» What you have to do
The data below holds a line containing "repeat match goal" and a line containing "destruct (truthy e)"; please quote exactly those two lines and every line between them, and nothing else.

····················

(** [createError] on a falsy caught value. *)
Lemma run_createError_falsy (net : network) (u t : string) (e : value) :
  e <> JUndefined -> e <> JNull -> truthy e = false ->
  run net (createError u t e) =
  ([EvConsoleError e], Normal (new_error ("Unable to " ++ t ++ " " ++ u ++ ": " ++ to_string e))).
Proof.
  intros Hu Hn Hf. unfold createError. rewrite Hf.
  assert (Hs : call_to_string e = inr (to_string e))
    by (destruct e; try congruence; reflexivity).
  cbn [bind lift ret]. rewrite Hs; cbn [bind lift ret console_error run]. reflexivity.
Qed.

Lemma get_prop_defined (v : value) (k : string) :
  v <> JUndefined -> v <> JNull -> exists x, get_prop v k = inr x.
Proof.
  intros Hu Hn. destruct v; try congruence; cbn;
    repeat match goal with |- context [match ?a with _ => _ end] => destruct a end; eauto.
Qed.

Lemma truthy_defined (v : value) : truthy v = true -> v <> JUndefined /\ v <> JNull.
Proof. destruct v; cbn; split; congruence. Qed.

(** [createError] returns an error for every caught value but undefined and null. *)
Lemma run_createError_defined (net : network) (u t : string) (e : value) :
  e <> JUndefined -> e <> JNull ->
  exists msg, run net (createError u t e) =
    ([EvConsoleError e], Normal (new_error ("Unable to " ++ t ++ " " ++ u ++ ": " ++ msg))).
Proof.
  intros Hu Hn.
  destruct (get_prop_defined e "response" Hu Hn) as [r He].
  destruct (truthy e) eqn:Hte; [destruct (truthy r) eqn:Htr|].
  - destruct (truthy_defined r Htr) as [Hru Hrn].
    destruct (get_prop_defined r "status" Hru Hrn) as [s Hs],
             (get_prop_defined r "statusText" Hru Hrn) as [st Hst],
             (get_prop_defined r "data" Hru Hrn) as [d Hd].
    eexists. apply run_createError_response with (r := r); [exact Hte|exact He|exact Htr|exact Hs|exact Hst|exact Hd].
  - eexists. apply run_createError_no_response with (r := r); assumption.
  - eexists. apply run_createError_falsy; assumption.
Qed.
(** * GrowthMap: sequential module unlocking

    A shallow embedding of the PL/pgSQL functions of the two schema design
    documents of the repository:

    - [database-design.md]: [get_module_status] and the correlated-subquery
      [get_user_modules] (module [DesignV1] below);
    - the revised design document: the stored-status [get_user_modules] and
      the transactional [complete_module] (module [DesignV2] below). The
      revised document has no trigger: [complete_module] is the only
      writer of [user_module_progress];
    - the trigger [handle_module_completion] of [database-design.md]
      (module [Triggers]), the view [user_modules_with_status] and the
      materialized view [user_modules_status_cache] of both documents
      (module [Views]), and the SELECT policies of row level security
      (module [Rls]).

    Tables are lists of rows; the PRIMARY KEY and UNIQUE constraints of the
    schema are predicates on those lists ([pk_modules], [uq_order_index],
    [uq_user_module]) and appear as hypotheses where a result needs them.
    SQL NULL is [None], SQL conditions are three-valued, an SQL error is the
    [Raise] branch of [Sql.result]. *)

From Stdlib Require Import ZArith NArith List String Bool Lia.
From Stdlib Require Import Sorted Permutation.
Import ListNotations.
Open Scope Z_scope.

(** ** SQL values: NULL, three-valued conditions, int4, errors *)

Module Sql.

(** Errors PostgreSQL can raise in the modelled statements. *)
Inductive error : Type :=
| IntegerOutOfRange      (* SQLSTATE 22003, int4 addition overflow *)
| CardinalityViolation.  (* SQLSTATE 21000, scalar subquery with several rows *)

Inductive result (A : Type) : Type :=
| Ok (a : A)
| Raise (e : error).
Arguments Ok {A} a.
Arguments Raise {A} e.

Definition bind {A B : Type} (c : result A) (k : A -> result B) : result B :=
  match c with
  | Ok a => k a
  | Raise e => Raise e
  end.

(** INTEGER is PostgreSQL's int4. *)
Definition int4_min : Z := -2147483648.
Definition int4_max : Z := 2147483647.

(** [x + y] on int4: no wrap-around, the sum is an error out of range. *)
Definition int4pl (x y : Z) : result Z :=
  let s := x + y in
  if (int4_min <=? s) && (s <=? int4_max) then Ok s else Raise IntegerOutOfRange.

(** A condition is TRUE, FALSE or NULL. *)
Definition cond : Type := option bool.

Definition eq3 {A : Type} (eqb : A -> A -> bool) (x y : option A) : cond :=
  match x, y with
  | Some a, Some b => Some (eqb a b)
  | _, _ => None
  end.

Definition neq3 {A : Type} (eqb : A -> A -> bool) (x y : option A) : cond :=
  option_map negb (eq3 eqb x y).

Definition lt3 (x y : option Z) : cond :=
  match x, y with
  | Some a, Some b => Some (a <? b)
  | _, _ => None
  end.

Definition is_null {A : Type} (x : option A) : cond :=
  match x with
  | None => Some true
  | Some _ => Some false
  end.

Definition is_not_null {A : Type} (x : option A) : cond :=
  option_map negb (is_null x).

Definition and3 (p q : cond) : cond :=
  match p, q with
  | Some false, _ | _, Some false => Some false
  | Some true, Some true => Some true
  | _, _ => None
  end.

Definition or3 (p q : cond) : cond :=
  match p, q with
  | Some true, _ | _, Some true => Some true
  | Some false, Some false => Some false
  | _, _ => None
  end.

(** IF, WHERE, ON and CASE WHEN take a branch or keep a row only on TRUE. *)
Definition holds (p : cond) : bool :=
  match p with
  | Some true => true
  | _ => false
  end.

Definition coalesce {A : Type} (x : option A) (d : A) : A :=
  match x with
  | Some a => a
  | None => d
  end.

(** [SELECT e INTO v FROM ...] without STRICT, and [LIMIT 1]: the first
    row, NULL when there is none. *)
Definition select_into {A : Type} (rows : list A) : option A := hd_error rows.

(** A scalar subquery [(SELECT e FROM ...)]: NULL on no row, the value on
    one row, an error as soon as a second row is produced. The select
    list is evaluated row by row, so its own errors come first. *)
Definition scalar_subquery {R A : Type} (e : R -> result A) (rows : list R)
  : result (option A) :=
  match rows with
  | [] => Ok None
  | r :: rest =>
      bind (e r) (fun v =>
      match rest with
      | [] => Ok (Some v)
      | r' :: _ => bind (e r') (fun _ => Raise CardinalityViolation)
      end)
  end.

Definition inner_join {A B : Type} (on : A -> B -> bool)
           (l : list A) (r : list B) : list (A * B) :=
  flat_map (fun a => map (pair a) (filter (on a) r)) l.

(** [l LEFT JOIN r ON on]: a row of [l] without a partner is kept once,
    with NULLs on the right. *)
Definition left_join {A B : Type} (on : A -> B -> bool)
           (l : list A) (r : list B) : list (A * option B) :=
  flat_map (fun a =>
              match filter (on a) r with
              | [] => [(a, None)]
              | bs => map (fun b => (a, Some b)) bs
              end) l.

(** [ORDER BY key] ascending, as a stable insertion sort. *)
Fixpoint insert_by {A : Type} (key : A -> Z) (x : A) (l : list A) : list A :=
  match l with
  | [] => [x]
  | y :: l' => if key x <=? key y then x :: l else y :: insert_by key x l'
  end.

Definition order_by {A : Type} (key : A -> Z) (l : list A) : list A :=
  fold_right (insert_by key) [] l.

End Sql.

Import Sql.

Declare Scope sql_scope.
Delimit Scope sql_scope with sql.
Notation "x <- c ;; k" := (bind c (fun x => k))
  (at level 61, c at next level, right associativity) : sql_scope.

(** ** Schema *)

(** [status VARCHAR(20) CHECK (status IN ('done', 'active', 'locked'))],
    the [ModuleStatus] of [components/module-card/types.ts]. *)
Inductive ModuleStatus : Type := done | active | locked.

Definition status_eqb (a b : ModuleStatus) : bool :=
  match a, b with
  | done, done | active, active | locked, locked => true
  | _, _ => false
  end.

(** [UUID]: a 128-bit value. *)
Definition UUID : Type := N.

(** [TIMESTAMP WITH TIME ZONE]: microseconds since the epoch. *)
Definition timestamptz : Type := Z.

(** Table [modules]. The columns [created_at] and [updated_at], which no
    function reads or writes, are left out. *)
Module modules.
Record row : Type := mk
  { id : Z;                       (* SERIAL PRIMARY KEY *)
    title : string;               (* VARCHAR(255) NOT NULL *)
    description : option string;  (* TEXT *)
    order_index : Z }.            (* INTEGER NOT NULL UNIQUE *)
End modules.
(** A text with a run of three newlines gets shorter. *)
Lemma clean_shortens_runs (s : str) :
  forallb not_backtick s = true -> has_triple_nl s = true ->
  length (clean_whitespace s) < length s.
Proof.
  intros Hb H3. pose proof (clean_plain_length s Hb) as Hle.
  destruct (collapse_scan_length (length s) s None (le_n _)) as [_ Hlt].
  specialize (Hlt H3). fold (re_sub blank_lines_re [nl; nl] s) in Hlt.
  fold (collapse_blank_lines s) in Hlt. lia.
Qed.

Lemma clean_plain_no_trailing_blank (s : str) :
  forallb not_backtick s = true ->
  has_trailing_blank (clean_whitespace s) = false.
Proof.
  intros Hb. rewrite (clean_plain _ Hb).
  apply strip_no_trailing_blank, strip_trailing_no_trailing_blank.
Qed.

Lemma clean_normal_form (s : str) :
  forallb not_backtick s = true ->
  has_triple_nl s = false -> has_trailing_blank s = false ->
  trimmed s = true -> clean_whitespace s = s.
Proof.
  intros Hb H3 Ht Htr. rewrite (clean_plain _ Hb).
  rewrite (collapse_id _ H3), (strip_trailing_id _ Ht).
  now apply strip_id.
Qed.

Lemma clean_plain_no_backtick (s : str) :
  forallb not_backtick s = true ->
  forallb not_backtick (clean_whitespace s) = true.
Proof.
  intros H. rewrite (clean_plain _ H). apply strip_forallb.
  unfold strip_trailing, collapse_blank_lines, re_sub.
  apply sub_scan_forallb; [reflexivity|].
  now apply sub_scan_forallb.
Qed.



(** X17.  Cleaning twice.  For a text without backticks a second pass of
    [clean_whitespace] changes nothing exactly when the first pass left
    no run of three newlines; this is so when no line of the text ends
    in a space or a tab.  A line that holds only blanks can leave such
    a run, since the line is emptied after the runs were collapsed, and
    then the second pass changes the text again. *)
Theorem cleaning_twice (s : str) :
  forallb not_backtick s = true ->
  (clean_whitespace (clean_whitespace s) = clean_whitespace s <->
   has_triple_nl (clean_whitespace s) = false) /\
  (has_trailing_blank s = false ->
   clean_whitespace (clean_whitespace s) = clean_whitespace s).
Proof.
  intros Hb.
  pose proof (clean_plain_no_backtick s Hb) as Hb'.
  assert (Hiff : clean_whitespace (clean_whitespace s) = clean_whitespace s <->
                 has_triple_nl (clean_whitespace s) = false).
  { split.
    - intros E. destruct (has_triple_nl (clean_whitespace s)) eqn:H3;
        [|reflexivity].
      pose proof (clean_shortens_runs _ Hb' H3) as Hlt.
      rewrite E in Hlt. lia.
    - intros H3. apply clean_normal_form; auto.
      + now apply clean_plain_no_trailing_blank.
      + apply clean_whitespace_trimmed. }
  split; [exact Hiff|].
  intros Ht. apply Hiff. rewrite (clean_plain _ Hb).
  apply strip_no_triple. rewrite strip_trailing_id.
  - apply collapse_no_triple.
  - now apply collapse_no_trailing_blank.
Qed.

Lemma cleaning_twice_witness :
  clean_whitespace (clean_whitespace plain_page) = clean_whitespace plain_page /\
  clean_whitespace (clean_whitespace blank_line_page)
  <> clean_whitespace blank_line_page.
Proof.
  split.
  - apply (proj2 (cleaning_twice plain_page eq_refl)). reflexivity.
  - intros E.
    apply (proj1 (proj1 (cleaning_twice blank_line_page eq_refl))) in E.
    discriminate E.
Defined.
(** ** Title fields in general *)

Lemma rmatch_Opt_none (r : regex) (k : cont) (pv : option ascii) (s : str)
  (g : option str) :
  rmatch r k pv s g = None -> rmatch (Opt r) k pv s g = k pv s g.
Proof. intros H. cbn [rmatch]. now rewrite H. Qed.

Lemma eol_not_quote (post : str) :
  at_eol true post = true -> stops is_quote post = true.
Proof.
  destruct post as [|c post]; [reflexivity|]. cbn [at_eol stops].
  rewrite orb_true_l, andb_true_r. unfold is_nl. intros H.
  apply Ascii.eqb_eq in H. now subst c.
Qed.

Lemma eol_stops_value (post : str) :
  at_eol true post = true -> stops not_quote_nl post = true.
Proof.
  destruct post as [|c post]; [reflexivity|]. cbn [at_eol stops].
  rewrite orb_true_l, andb_true_r. unfold is_nl. intros H.
  apply Ascii.eqb_eq in H. now subst c.
Qed.

Lemma title_field_tail (pv : option ascii) (q2 sp2 post : str)
  (g : option str) :
  opt_quote q2 = true ->
  forallb is_blank sp2 = true ->
  (q2 = [] -> sp2 = []) ->
  at_eol true post = true ->
  stops not_quote_nl (q2 ++ sp2 ++ post) = true /\
  exists rest,
    rmatch (Opt (Cls is_quote) ;; Star is_space ;; Eol true) accept
      pv (q2 ++ sp2 ++ post) g = Some (rest, g).
Proof.
  intros Hq Hsp2 Hq0 Heol.
  assert (Hend : forall pv', exists rest,
            rmatch (Star is_space ;; Eol true) accept pv'
              (sp2 ++ post) g = Some (rest, g)).
  { intros pv'. rewrite rmatch_Seq, rmatch_Star.
    destruct (star_greedy_some is_space
                (fun pv' s' => rmatch (Eol true) accept pv' s' g)
                sp2 post pv' (post, g)) as [r Hr].
    - now apply blanks_are_spaces.
    - now rewrite rmatch_Eol, Heol.
    - rewrite Hr.
      apply star_greedy_inv in Hr as (pv'' & a & s' & _ & _ & Hk).
      rewrite rmatch_Eol in Hk.
      destruct (at_eol true s'); [|discriminate].
      inversion Hk. eauto. }
  destruct q2 as [|c [|c' q2]]; [| |discriminate].
  - rewrite (Hq0 eq_refl) in *. cbn [app] in *.
    split; [now apply eol_stops_value|].
    destruct (Hend pv) as [rest Hrest]. exists rest.
    rewrite rmatch_Seq, rmatch_Opt_none; [exact Hrest|].
    apply rmatch_Cls_fail. now apply eol_not_quote.
  - cbn [opt_quote] in Hq. cbn [app stops]. unfold not_quote_nl.
    rewrite Hq. split; [reflexivity|].
    destruct (Hend (Some c)) as [rest Hrest]. exists rest.
    rewrite rmatch_Seq. apply rmatch_Opt_some.
    now rewrite rmatch_Cls_cons.
Qed.

Lemma title_re_field (pv : option ascii) (ws q1 value q2 sp2 post : str) :
  at_bol true pv = true ->
  forallb is_space ws = true ->
  opt_quote q1 = true -> opt_quote q2 = true ->
  value <> [] ->
  forallb not_quote_nl value = true ->
  (q1 = [] -> stops is_space value = true) ->
  forallb is_blank sp2 = true ->
  (q2 = [] -> sp2 = []) ->
  at_eol true post = true ->
  exists rest,
    match_at title_re pv (title_field ws q1 value q2 sp2 ++ post)
    = Some (rest, Some value).
Proof.
  intros Hbol Hws Hq1 Hq2 Hne Hval Hv0 Hsp2 Hq20 Heol.
  destruct value as [|v0 value]; [contradiction|].
  cbn [forallb] in Hval. apply andb_true_iff in Hval as [Hc0 Hval].
  set (tail := q2 ++ sp2 ++ post).
  destruct (title_field_tail (last_char (Some v0) value) q2 sp2 post
              (Some (v0 :: value)) Hq2 Hsp2 Hq20 Heol) as [Hstop [rest Hrest]].
  fold tail in Hrest, Hstop.
  exists rest.
  unfold match_at, title_re, title_field.
  rewrite rmatch_Seq, rmatch_Bol, Hbol.
  rewrite <- !app_assoc.
  rewrite rmatch_Seq, rmatch_Lit_app.
  rewrite rmatch_Seq, rmatch_Star. fold tail.
  assert (Hgroup : forall pv' g,
    rmatch (Group (Plus not_quote_nl) ;; Opt (Cls is_quote) ;;
            Star is_space ;; Eol true) accept pv' ((v0 :: value) ++ tail) g
    = Some (rest, Some (v0 :: value))).
  { intros pv' g. rewrite rmatch_Seq, rmatch_Group.
    unfold Plus. rewrite rmatch_Seq. cbn [app].
    rewrite rmatch_Cls_cons by exact Hc0.
    rewrite rmatch_Star.
    apply star_greedy_first; [exact Hval| |exact Hstop].
    replace (length (v0 :: value ++ tail) - length tail)
      with (length (v0 :: value))
      by (change (v0 :: value ++ tail) with ((v0 :: value) ++ tail);
          now rewrite length_app_minus).
    change (v0 :: value ++ tail) with ((v0 :: value) ++ tail).
    rewrite firstn_app, Nat.sub_diag, firstn_all, firstn_O, app_nil_r.
    exact Hrest. }
  destruct q1 as [|c [|c' q1]]; [| |discriminate].
  - cbn [app]. change (v0 :: value ++ tail) with ((v0 :: value) ++ tail).
    apply star_greedy_first; [exact Hws| |exact (Hv0 eq_refl)].
    rewrite rmatch_Seq, rmatch_Opt_none; [apply Hgroup|].
    apply rmatch_Cls_fail. cbn [app stops].
    unfold not_quote_nl in Hc0. apply negb_true_iff in Hc0.
    apply orb_false_iff in Hc0 as [Hc0 _]. now rewrite Hc0.
  - cbn [opt_quote] in Hq1.
    apply star_greedy_first; [exact Hws| |].
    + rewrite rmatch_Seq. apply rmatch_Opt_some. cbn [app].
      rewrite rmatch_Cls_cons by exact Hq1.
      change (v0 :: value ++ tail) with ((v0 :: value) ++ tail).
      apply Hgroup.
    + cbn [app stops]. apply negb_true_iff.
      destruct (is_space c) eqn:E; [|reflexivity].
      revert Hq1 E. clear.
      destruct c as [[] [] [] [] [] [] [] []]; discriminate.
Qed.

····················

» Answer for the task
    repeat match goal with |- context [match ?a with _ => _ end] => destruct a end; eauto.
Qed.

Lemma truthy_defined (v : value) : truthy v = true -> v <> JUndefined /\ v <> JNull.
Proof. destruct v; cbn; split; congruence. Qed.

(** [createError] returns an error for every caught value but undefined and null. *)
Lemma run_createError_defined (net : network) (u t : string) (e : value) :
  e <> JUndefined -> e <> JNull ->
  exists msg, run net (createError u t e) =
    ([EvConsoleError e], Normal (new_error ("Unable to " ++ t ++ " " ++ u ++ ": " ++ msg))).
Proof.
  intros Hu Hn.
  destruct (get_prop_defined e "response" Hu Hn) as [r He].
  destruct (truthy e) eqn:Hte; [destruct (truthy r) eqn:Htr|].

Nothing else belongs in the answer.